The Inter-American Press Association, a non-profit organization which represents newspapers and magazines from Alaska to Patagonia and is dedicated to defending freedom of expression and of the press throughout the Americas, expressed its concern to the Mexican government over these killings and asked for prompt investigations.

A large number of other international organizations devoted to the freedom of expression and human rights in general have also publicized and demanded action on these cases.
In response, the Fox government called on the Mexican General Attorney’s Office to investigate the murders, independently of state police agencies, who are suspected by some journalists’ associations to be involved in the crimes.

Nevertheless, FAPERMEX president Rentería maintains that the government has yet to adopt any effective action to end the impunity of those who murder and continue to issue threats against journalists, and that the situation has actually worsened under the current administration.

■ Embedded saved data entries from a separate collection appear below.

(* ===== verification/Attach.v ===== *)
(** * The attach client

    [crates/amber/src/attach.rs]: how a command names the session it means, the detach
    key, the status bar, and the client of [amber attach], whose event loop
    ([run_client]) copies keys to the daemon and output to the terminal. *)
From S2P Require Import Prelude Utf8.
From S2P Require Modes.
From S2P Require Import Wire Framing.

(** ** The detach key *)

Definition DEFAULT_PREFIX : byte := 2%Z.

Record PrefixResolution := mk_prefix_resolution {
  pr_prefix : option byte;
  pr_warning : option string;
}.

Definition ascii_lower (c : Z) : Z := if between 65 90 c then (c + 32)%Z else c.

(** [Err ()] is the outer [None]. *)
Definition parse_prefix_env (raw : list Z) : option (option byte) :=
  let s := trim raw in
  let lower := map ascii_lower s in
  if bool_decide (s = []) || bool_decide (lower = [110; 111; 110; 101]%Z) then Some None
  else match lower with
       | [99; 45; letter]%Z => if between 97 122 letter then Some (Some (letter - 97 + 1)%Z) else None
       | _ => None
       end.

(** [debug]: the value as [{:?}] prints it. *)
Definition resolve_prefix (no_prefix : bool) (env : option string) (debug : string -> string) : PrefixResolution :=
  if no_prefix then mk_prefix_resolution None None
  else match env with
       | None => mk_prefix_resolution (Some DEFAULT_PREFIX) None
       | Some raw =>
           match parse_prefix_env (chars raw) with
           | Some prefix => mk_prefix_resolution prefix None
           | None => mk_prefix_resolution (Some DEFAULT_PREFIX)
                       (Some ("ignoring invalid AMBER_PREFIX " +:+ debug raw +:+ "; using Ctrl-b"))
           end
       end.

Record ScanResult := mk_scan {
  sc_forward : list byte;
  sc_armed : bool;
  sc_detach : bool;
}.

Definition key_d : byte := 100%Z.

(** The loop, with what is forwarded so far. *)
Fixpoint scan_loop (chunk : list byte) (prefix : byte) (out : ScanResult) : ScanResult :=
  match chunk with
  | [] => out
  | b :: chunk' =>
      if sc_armed out then
        if (b =? key_d)%Z then mk_scan (sc_forward out) false true
        else if (b =? prefix)%Z then scan_loop chunk' prefix (mk_scan (sc_forward out ++ [prefix]) false (sc_detach out))
        else scan_loop chunk' prefix (mk_scan (sc_forward out) false (sc_detach out))
      else if (b =? prefix)%Z then scan_loop chunk' prefix (mk_scan (sc_forward out) true (sc_detach out))
      else scan_loop chunk' prefix (mk_scan (sc_forward out ++ [b]) (sc_armed out) (sc_detach out))
  end.

Definition scan_prefix (chunk : list byte) (prefix : byte) (armed : bool) : ScanResult :=
  scan_loop chunk prefix (mk_scan [] armed false).

(** A byte that is typed as itself: the prefix twice. *)
Definition escape (prefix : byte) (keys : list byte) : list byte :=
  mjoin (map (fun b => if (b =? prefix)%Z then [prefix; prefix] else [b]) keys).

(** ** Naming a session *)

(** [max_by]: the last of the greatest. *)
Definition newer (a b : SessionInfo) : comparison :=
  then_with (by_key si_updated Z.compare) (by_key si_name String.compare) a b.

Definition pick_newest (sessions : list SessionInfo) : option SessionInfo :=
  foldl (fun best s => match best with
         | None => Some s
         | Some b => match newer b s with Gt => Some b | _ => Some s end
         end) None (List.filter si_alive sessions).

Definition pick_by_slot (sessions : list SessionInfo) (slot : Z) : option SessionInfo :=
  if (slot =? 0)%Z then None else find_first (fun s => (si_slot s =? slot)%Z) sessions.

Definition resolve_name_or_slot (arg : string) (sessions : list SessionInfo) : result string string :=
  match parse_uint u32_max (bytes_of_string arg) with
  | Some slot =>
      match pick_by_slot sessions slot with
      | Some s => Ok (si_name s)
      | None => Err ("no session with slot " +:+ string_of_bytes (dec slot) +:+ " (see `amber ls`)")
      end
  | None =>
      if existsb (fun s => bool_decide (si_name s = arg)) sessions then Ok arg
      else Err ("no such session: " +:+ arg)
  end.

(** [(1..).map(..).find(..)]; among [length existing + 1] candidates one is free. *)
Fixpoint free_name (fuel : nat) (n : Z) (existing : list string) : string :=
  let candidate := "s" +:+ string_of_bytes (dec n) in
  match fuel with
  | 0 => candidate
  | S fuel' => if bool_decide (candidate ∈ existing) then free_name fuel' (n + 1)%Z existing else candidate
  end.

Definition next_session_name (existing : list string) : string := free_name (length existing) 1 existing.

Definition nest_refusal (amber_session : option string) (force : bool) : option string :=
  match amber_session with
  | Some s => if negb force then Some ("already inside amber session '" +:+ s +:+ "'; refusing to nest (use --force or AMBER_ALLOW_NEST=1 to override)")
              else None
  | None => None
  end.

(** ** The status bar *)

Record StatusUi := mk_ui {
  ui_title : bool;
  ui_bar : bool;
  ui_hint : option string;
}.

Definition bytes_text : string -> list byte := bytes_of_string.
Definition ESC : byte := 27%Z.

Definition hex_digit (n : Z) : byte := (if n <? 10 then 48 + n else 87 + n)%Z.

Definition prefix_key_name (prefix : byte) : string :=
  if between 1 26 prefix then string_of_bytes (bytes_text "Ctrl-" ++ [(prefix - 1 + 97)%Z])
  else string_of_bytes (bytes_text "0x" ++ [hex_digit (prefix / 16); hex_digit (prefix mod 16)])%Z.

Definition title_set (name : string) : list byte :=
  ESC :: bytes_text "[22;2t" ++ ESC :: bytes_text "]2;amber: " ++ bytes_text name ++ [7%Z].
Definition TITLE_POP : list byte := ESC :: bytes_text "[23;2t".
Definition set_scroll_region (bottom : Z) : list byte := ESC :: bytes_text "[1;" ++ dec bottom ++ bytes_text "r".
Definition SCROLL_RESET : list byte := ESC :: bytes_text "[r".
Definition draw_bar (row : Z) (line : list byte) : list byte :=
  ESC :: bytes_text "7" ++ ESC :: bytes_text "[" ++ dec row ++ bytes_text ";1H" ++ ESC :: bytes_text "[7m" ++ line
  ++ ESC :: bytes_text "[0m" ++ ESC :: bytes_text "8".
Definition clear_row (row : Z) : list byte :=
  ESC :: bytes_text "7" ++ ESC :: bytes_text "[" ++ dec row ++ bytes_text ";1H" ++ ESC :: bytes_text "[2K" ++ ESC :: bytes_text "8".

(** The text of the bar, in characters; 183 is the middle dot. *)
Definition render_status_line (name : string) (cols : Z) (hint : option string) : list Z :=
  let s := chars "amber: " ++ chars name
           ++ match hint with Some h => [32; 183; 32]%Z ++ chars h ++ chars " d detach" | None => [] end in
  if (cols <? Z.of_nat (length s))%Z then take (Z.to_nat cols) s
  else s ++ repeat 32%Z (Z.to_nat cols - length s).

Definition TERM_RESET : list byte :=
  ESC :: bytes_text "[!p" ++ ESC :: bytes_text "[?1049l" ++ ESC :: bytes_text "[?25h".
Definition TERM_RESTORE : list byte :=
  ESC :: bytes_text "[?1000l" ++ ESC :: bytes_text "[?1002l" ++ ESC :: bytes_text "[?1003l" ++ ESC :: bytes_text "[?1006l"
  ++ ESC :: bytes_text "[?1015l" ++ ESC :: bytes_text "[?2004l" ++ ESC :: bytes_text "[!p" ++ ESC :: bytes_text "[?1049l"
  ++ ESC :: bytes_text "[?25h".

Definition restore_bytes (ui : StatusUi) (rows : Z) : list byte :=
  if negb (ui_title ui || ui_bar ui) then []
  else (if ui_bar ui && (2 <=? rows)%Z then SCROLL_RESET ++ clear_row rows else [])
       ++ (if ui_title ui then TITLE_POP else []) ++ TERM_RESTORE.

(** ** The alternate screen *)

Inductive AltState := A_Normal | A_Esc | A_Csi | A_Priv (params : list byte).

Record AltScreenTracker := mk_tracker { at_alt : bool; at_state : AltState }.

Definition new_tracker : AltScreenTracker := mk_tracker false A_Normal.

Definition alt_param (p : list byte) : bool :=
  existsb (fun q => bool_decide (p = bytes_of_string q)) ["47"; "1047"; "1049"]%string.

Definition feed_alt (t : AltScreenTracker) (b : byte) : AltScreenTracker :=
  let alt := at_alt t in
  match at_state t with
  | A_Normal => if (b =? ESC)%Z then mk_tracker alt A_Esc else mk_tracker alt A_Normal
  | A_Esc =>
      if (b =? 91)%Z then mk_tracker alt A_Csi
      else if (b =? ESC)%Z then mk_tracker alt A_Esc
      else mk_tracker alt A_Normal
  | A_Csi =>
      if (b =? 63)%Z then mk_tracker alt (A_Priv [])
      else if (b =? ESC)%Z then mk_tracker alt A_Esc
      else mk_tracker alt A_Normal
  | A_Priv params =>
      if ((b =? 104) || (b =? 108))%Z then
        mk_tracker (if existsb alt_param (split_on Modes.semicolon params) then (b =? 104)%Z else alt) A_Normal
      else if is_digit b || (b =? Modes.semicolon)%Z then mk_tracker alt (A_Priv (params ++ [b]))
      else if (b =? ESC)%Z then mk_tracker alt A_Esc
      else mk_tracker alt A_Normal
  end.

Definition feed_tracker (t : AltScreenTracker) (bytes : list byte) : AltScreenTracker := foldl feed_alt t bytes.

(** ** The event loop *)

Inductive ClientEnd :=
| StdinEof
| SocketClosed
| SessionExit (code : Z)
| Detached
| Rejected (msg : string)
| Failed.

(** A write to the terminal: the client's own, or output of the session. *)
Inductive output := Own (bytes : list byte) | Child (bytes : list byte).

Section client.
Context {Value : Type} `{J : Json Value}.
Context (name : string) (prefix : option byte) (ui : StatusUi).

Definition bar_at (rows : Z) : bool := ui_bar ui && (2 <=? rows)%Z.
Definition child_rows (rows : Z) : Z := if bar_at rows then (rows - 1)%Z else rows.
Definition bar_line (cols : Z) : list byte :=
  mjoin (map (fun c => if (c =? 183)%Z then [194; 183]%Z else [c]) (render_status_line name cols (ui_hint ui))).

Record Client := mk_client {
  cl_cols : Z;
  cl_rows : Z;
  cl_prefix_armed : bool;
  cl_alt : AltScreenTracker;
  cl_decoder : list byte;
  cl_sent : list (Frame Value);
  cl_stdout : list output;
}.

Definition send (frame : Frame Value) (c : Client) : Client :=
  mk_client (cl_cols c) (cl_rows c) (cl_prefix_armed c) (cl_alt c) (cl_decoder c) (cl_sent c ++ [frame]) (cl_stdout c).
Definition send_control (msg : ControlMsg Value) : Client -> Client := send (F_Control msg).
Definition write_out (o : output) (c : Client) : Client :=
  mk_client (cl_cols c) (cl_rows c) (cl_prefix_armed c) (cl_alt c) (cl_decoder c) (cl_sent c) (cl_stdout c ++ [o]).
Definition draw (c : Client) : Client :=
  write_out (Own (draw_bar (cl_rows c) (bar_line (cl_cols c)))) (write_out (Own (set_scroll_region (cl_rows c - 1))) c).

(** Up to the loop, on a terminal of this size. *)
Definition start (cols rows : Z) : Client :=
  let c := mk_client cols rows false new_tracker [] [] [] in
  let c := send_control (M_Resize _ name cols (child_rows rows))
             (send_control (M_Attach _ name true false None) (send_control (M_Focus _ name) c)) in
  let c := write_out (Own TERM_RESET) c in
  let c := if ui_title ui then write_out (Own (title_set name)) c else c in
  if bar_at rows then draw c else c.

(** The terminal was resized. *)
Definition on_winch (cols rows : Z) (c : Client) : Client :=
  let c := mk_client cols rows (cl_prefix_armed c) (cl_alt c) (cl_decoder c) (cl_sent c) (cl_stdout c) in
  let c := send_control (M_Resize _ name cols (child_rows rows)) c in
  if bar_at rows && negb (at_alt (cl_alt c)) then draw c else c.

Definition show (bytes : list byte) (c : Client) : Client :=
  mk_client (cl_cols c) (cl_rows c) (cl_prefix_armed c) (feed_tracker (cl_alt c) bytes) (cl_decoder c) (cl_sent c)
    (cl_stdout c ++ [Child bytes]).

(** One frame; the end it brings. *)
Definition on_frame (frame : Frame Value) (c : Client) : Client * option ClientEnd :=
  match frame with
  | F_Data _ bytes => (show bytes c, None)
  | F_Control (M_Exit _ ended code) => if bool_decide (ended = name) then (c, Some (SessionExit code)) else (c, None)
  | F_Control (M_Error _ msg) => (c, Some (Rejected msg))
  | _ => (c, None)
  end.

Definition with_decoder (buf : list byte) (c : Client) : Client :=
  mk_client (cl_cols c) (cl_rows c) (cl_prefix_armed c) (cl_alt c) buf (cl_sent c) (cl_stdout c).

(** [while let Some(frame) = decoder.next_frame()?] *)
Fixpoint read_frames (fuel : nat) (c : Client) : Client * option ClientEnd :=
  match fuel with
  | 0 => (c, None)
  | S fuel' =>
      match next_frame (cl_decoder c) with
      | (buf, Ok (Some frame)) =>
          match on_frame frame (with_decoder buf c) with
          | (c, None) => read_frames fuel' c
          | (c, Some e) => (c, Some e)
          end
      | (buf, Ok None) => (with_decoder buf c, None)
      | (buf, Err _) => (with_decoder buf c, Some Failed)
      end
  end.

In July, the National Human Rights Commission issued a general recommendation to the government, with particular emphasis on public prosecutors and state authorities throughout the country, to bring an end to the practice of calling on journalists to reveal their sources, “as a means of intimidation aimed at inhibiting them from reporting the news.”

By contrast with Rentería, the directors of CENCOS and CEPET believe that there is greater press freedom in Mexico today than during the years of PRI rule, but they warn that the murders of the four journalists this year demonstrate that these rights are being weakened.
Similar views have been expressed by international organizations like Reporters Without Borders and the Latin American Federation of Journalists (FELAP).

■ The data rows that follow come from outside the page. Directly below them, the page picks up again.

(** *** Guessing the token *)

Definition is_guess (ip : IpAddr) (c : Conn) : bool :=
  match c with Guessing peer _ => bool_decide (peer = ip) | _ => false end.

(** Connections of [ip] that passed [throttled] and are yet to compare. *)
Definition guessing (ip : IpAddr) (conns : gmap nat Conn) : nat := size (filter (fun e => is_guess ip e.2 = true) conns).
Definition in_flight (ip : IpAddr) (s : State) : nat := guessing ip (st_conns s).

Definition is_failure (ip : IpAddr) (e : Event) : bool :=
  match e with Failed peer => bool_decide (peer = ip) | _ => false end.

(** Wrong tokens compared for [ip]. *)
Definition failures (ip : IpAddr) (s : State) : nat := length (List.filter (is_failure ip) (st_log s)).

Definition no_login (ip : IpAddr) (s : State) : Prop := forall body id, Minted ip body id ∉ st_log s.

Lemma guessing_fresh ip (m : gmap nat Conn) c new :
  m !! c = None -> guessing ip (<[c := new]> m) = guessing ip m + (if is_guess ip new then 1 else 0).
Proof.
  intros Hc. unfold guessing. rewrite map_filter_insert. destruct (is_guess ip new) eqn:E; simpl.
  - rewrite decide_True, map_size_insert_None; [lia|by apply map_lookup_filter_None; left|done].
  - rewrite decide_False by (simpl; congruence). rewrite delete_id by done. lia.
Qed.

Lemma guessing_insert ip (m : gmap nat Conn) c old new :
  m !! c = Some old ->
  guessing ip (<[c := new]> m) + (if is_guess ip old then 1 else 0) = guessing ip m + (if is_guess ip new then 1 else 0).
Proof.
  intros Hc. pose proof (guessing_fresh ip (delete c m) c new (lookup_delete_eq _ _)) as Hn.
  pose proof (guessing_fresh ip (delete c m) c old (lookup_delete_eq _ _)) as Ho.
  rewrite insert_delete_eq in Hn, Ho. rewrite (insert_id m c old Hc) in Ho. lia.
Qed.

(** A client of [ip] with [k] connections at a time. *)
Definition attacker (ip : IpAddr) (k : nat) (s : State) : Prop := in_flight ip s <= k /\ no_login ip s.

(** [m] windows are over, and in the open one, if there is one, [n] failures count. *)
Definition rate_inv (ip : IpAddr) (k : nat) (t0 : Z) (s : State) : Prop :=
  exists m, (0 <= m)%Z /\ (t0 <= st_now s)%Z /\
    match au_fails (st_auth s) !! ip with
    | Some (n, at_) =>
        (0 <= n /\ n + Z.of_nat (in_flight ip s) <= 7 + Z.of_nat k /\ t0 + m * AUTH_WINDOW <= at_ <= st_now s
        /\ Z.of_nat (failures ip s) <= (7 + Z.of_nat k) * m + n)%Z
    | None =>
        (t0 + m * AUTH_WINDOW <= st_now s /\ Z.of_nat (in_flight ip s) <= Z.of_nat k
         /\ Z.of_nat (failures ip s) <= (7 + Z.of_nat k) * m)%Z
    end.

(** A step that neither fails a guess, nor forgets one, nor starts one. *)
Lemma rate_inv_same ip k t0 s s' :
  rate_inv ip k t0 s -> (st_now s <= st_now s')%Z -> au_fails (st_auth s') !! ip = au_fails (st_auth s) !! ip ->
  failures ip s' = failures ip s -> in_flight ip s' <= in_flight ip s -> rate_inv ip k t0 s'.
Proof.
  intros (m & Hm & Ht & H) Hnow Hf Hl Hi. exists m. split; [done|]. split; [lia|]. rewrite Hf, Hl.
  destruct (au_fails (st_auth s) !! ip) as [[n at_]|]; lia.
Qed.

Lemma rate_inv_check ip k t0 s peer req conn auth conns c :
  rate_inv ip k t0 s -> after_check s peer req = (conn, auth) ->
  st_conns s !! c = Some (Reading peer) -> conns = <[c := conn]> (st_conns s) ->
  guessing ip conns <= k -> rate_inv ip k t0 (mk_state (st_now s) auth conns (st_log s)).
Proof.
  intros Hinv Hc Hlook -> Hk. pose proof (guessing_insert ip (st_conns s) c _ conn Hlook) as Hg. cbn [is_guess] in Hg.
  unfold after_check, throttled in Hc. destruct (decide (peer = ip)) as [->|Hne].
  - destruct Hinv as (m & Hm & Ht & H). unfold rate_inv, in_flight, failures in *. simpl.
    destruct (au_fails (st_auth s) !! ip) as [[n at_]|] eqn:Hf.
    + unfold AUTH_MAX_FAILS in Hc. destruct (Z.leb_spec 8 n) as [Hn|Hn]; [|injection Hc as <- <-].
      * destruct (Z.ltb_spec (elapsed at_ (st_now s)) AUTH_WINDOW) as [Hw|Hw]; injection Hc as <- <-; simpl in *.
        -- exists m. rewrite Hf. split_and!; try done; lia.
        -- exists (m + 1)%Z. rewrite lookup_delete_eq. unfold elapsed, AUTH_WINDOW in *. split_and!; lia.
      * exists m. rewrite Hf. simpl. split_and!; try done; lia.
    + injection Hc as <- <-. exists m. rewrite Hf. split_and!; try done; lia.
  - eapply rate_inv_same; [done|simpl; lia|..]; simpl; try done.
    + repeat case_match; simplify_eq/=; first [done|by apply lookup_delete_ne].
    + assert (is_guess ip conn = false) as Hcf
        by (clear Hg Hk; repeat case_match; simplify_eq/=; first [done|by apply bool_decide_eq_false]).
      rewrite Hcf in Hg. unfold in_flight. simpl. lia.
Qed.

Lemma rate_inv_guess ip k t0 s c req :
  rate_inv ip k t0 s -> (8 + Z.of_nat k < 2 ^ 32)%Z -> st_conns s !! c = Some (Guessing ip req) -> forall reply,
  rate_inv ip k t0 (mk_state (st_now s) (count_failure (st_auth s) (st_now s) ip)
                      (<[c := Ended reply]> (st_conns s)) (Failed ip :: st_log s)).
Proof.
  intros (m & Hm & Ht & H) Hbig Hlook reply. pose proof (guessing_insert ip (st_conns s) c _ (Ended reply) Hlook) as Hg.
  cbn [is_guess] in Hg. rewrite bool_decide_true in Hg by done.
  unfold rate_inv, in_flight, failures, count_failure in *. simpl. rewrite bool_decide_true by done. simpl.
  destruct (au_fails (st_auth s) !! ip) as [[n at_]|] eqn:Hf; simpl.
  - destruct (Z.leb_spec AUTH_WINDOW (elapsed at_ (st_now s))) as [Hw|Hw]; simpl; rewrite lookup_insert_eq.
    + exists (m + 1)%Z. unfold elapsed, AUTH_WINDOW, wrap32 in *. change ((0 + 1) mod 2 ^ 32)%Z with 1%Z. split_and!; lia.
    + exists m. unfold wrap32. rewrite Z.mod_small by lia. split_and!; lia.
  - assert (elapsed (st_now s) (st_now s) = 0)%Z as -> by (unfold elapsed; lia).
    simpl. rewrite lookup_insert_eq. exists m. unfold wrap32. change ((0 + 1) mod 2 ^ 32)%Z with 1%Z. split_and!; lia.
Qed.

Lemma step_rate_inv ip k t0 s s' :
  (8 + Z.of_nat k < 2 ^ 32)%Z -> rate_inv ip k t0 s -> step s s' -> attacker ip k s' -> rate_inv ip k t0 s'.
Proof.
  intros Hbig Hinv Hstep [Hk Hlog]. destruct Hstep.
  - by apply (rate_inv_same ip k t0 s).
  - apply (rate_inv_same ip k t0 s); simpl; try done. unfold in_flight. simpl. rewrite guessing_fresh by done. simpl. lia.
  - apply (rate_inv_same ip k t0 s); simpl; try done. unfold in_flight. simpl.
    match goal with E : _ !! c = Some _ |- context [<[c := ?new]> _] =>
      pose proof (guessing_insert ip (st_conns s) c _ new E) as Hg; simpl in Hg; lia end.
  - apply (rate_inv_same ip k t0 s); simpl; try done. unfold in_flight. simpl.
    match goal with E : _ !! c = Some _ |- context [<[c := ?new]> _] =>
      pose proof (guessing_insert ip (st_conns s) c _ new E) as Hg; simpl in Hg; lia end.
  - by eapply rate_inv_check.
  - match goal with E : _ !! c = Some _ |- _ => rename E into Hlook end.
    match goal with E : authenticate _ _ _ _ _ = _ |- _ => unfold authenticate in E; rename E into Ha end.
    pose proof (guessing_insert ip (st_conns s) c _ (Ended (Some (auth_reply req id))) Hlook) as Hg. simpl in Hg.
    assert (Hle : guessing ip (<[c := Ended (Some (auth_reply req id))]> (st_conns s)) <= guessing ip (st_conns s))
      by (destruct (bool_decide (peer = ip)); lia).
    unfold guess_events in *. destruct (ct_eq _ _).
    + destruct (random_token random) as [new|]; simplify_eq/=.
      * destruct (decide (peer = ip)) as [->|Hne].
        { exfalso. by apply (Hlog (rq_body req) new); constructor. }
        apply (rate_inv_same ip k t0 s); simpl; try done. by apply lookup_delete_ne.
      * by apply (rate_inv_same ip k t0 s).
    + simplify_eq/=. destruct (decide (peer = ip)) as [->|Hne]; [by eapply rate_inv_guess|].
      apply (rate_inv_same ip k t0 s); simpl; try done.
      * unfold count_failure. destruct (default _ _) as [n at_]. destruct (_ <=? _)%Z; simpl; by apply lookup_insert_ne.
      * unfold failures. simpl. by rewrite bool_decide_false.
  - apply (rate_inv_same ip k t0 s); simpl; try done. unfold in_flight. simpl.
    match goal with E : _ !! c = Some _ |- context [<[c := ?new]> _] =>
      pose proof (guessing_insert ip (st_conns s) c _ new E) as Hg; simpl in Hg; lia end.
Qed.


(** *** Forged requests *)

(** Behind Tailscale's proxy the origin of a request is what keeps a page of another
    site from acting for the user, as no cookie is asked for: such a page's requests
    for usage, for the terminal socket and for image uploads are refused.  But it can
    replace the layout, and start and stop the router or change its token: those arms
    do not look at the origin. *)
Theorem forged_layout_write auth peer req an v t action :
  serve_identity_ok peer req = true -> same_origin req = false -> rq_method req = lit "POST" ->
  from_slice (rq_body req) = Some v ->
  let acts := (route from_slice get as_str json_error an port auth peer req).1 in
  (path_of (rq_path req) = lit "/api/layout" -> get_str get as_str v "text" = Some t ->
   acts = [A_SaveLayout t (get_str get as_str v "version")])
  /\ (path_of (rq_path req) = lit "/api/router/action" -> get_str get as_str v "action" = Some action ->
      action ∈ ACTIONS -> acts = [A_RouterAction action])
  /\ (path_of (rq_path req) = lit "/api/usage" -> acts = []).
Proof.
  intros Hs Ho Hm Hv acts. unfold acts, route, private_route. fold (same_origin req).
  rewrite Hm, Ho. unfold authorized. rewrite Hs, orb_true_r.
  split_and!; intros Hp; rewrite Hp; simpl.
  - intros Ht. unfold save_layout. by rewrite Hv, Ht.
  - intros Ha Hin. unfold run_action. rewrite Hv. simpl. rewrite Ha. simpl. by rewrite bool_decide_true.
  - done.
Qed.
End Server.

(** ** Examples *)

Definition crlf_text (lines : list string) : list byte := mjoin (map (fun l => lit l ++ CRLF) lines).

While noting a general improvement in press freedom, they nonetheless stress that threats continue to be made against journalists in numerous states, and that some reporters are still pressured to reveal their sources, while other are sued for alleged defamation.

Up until the 1980s, most of the media outlets in Mexico expressly prohibited their reporters from criticizing the government and the PRI, and the editors of most major newspapers were active members of the ruling party.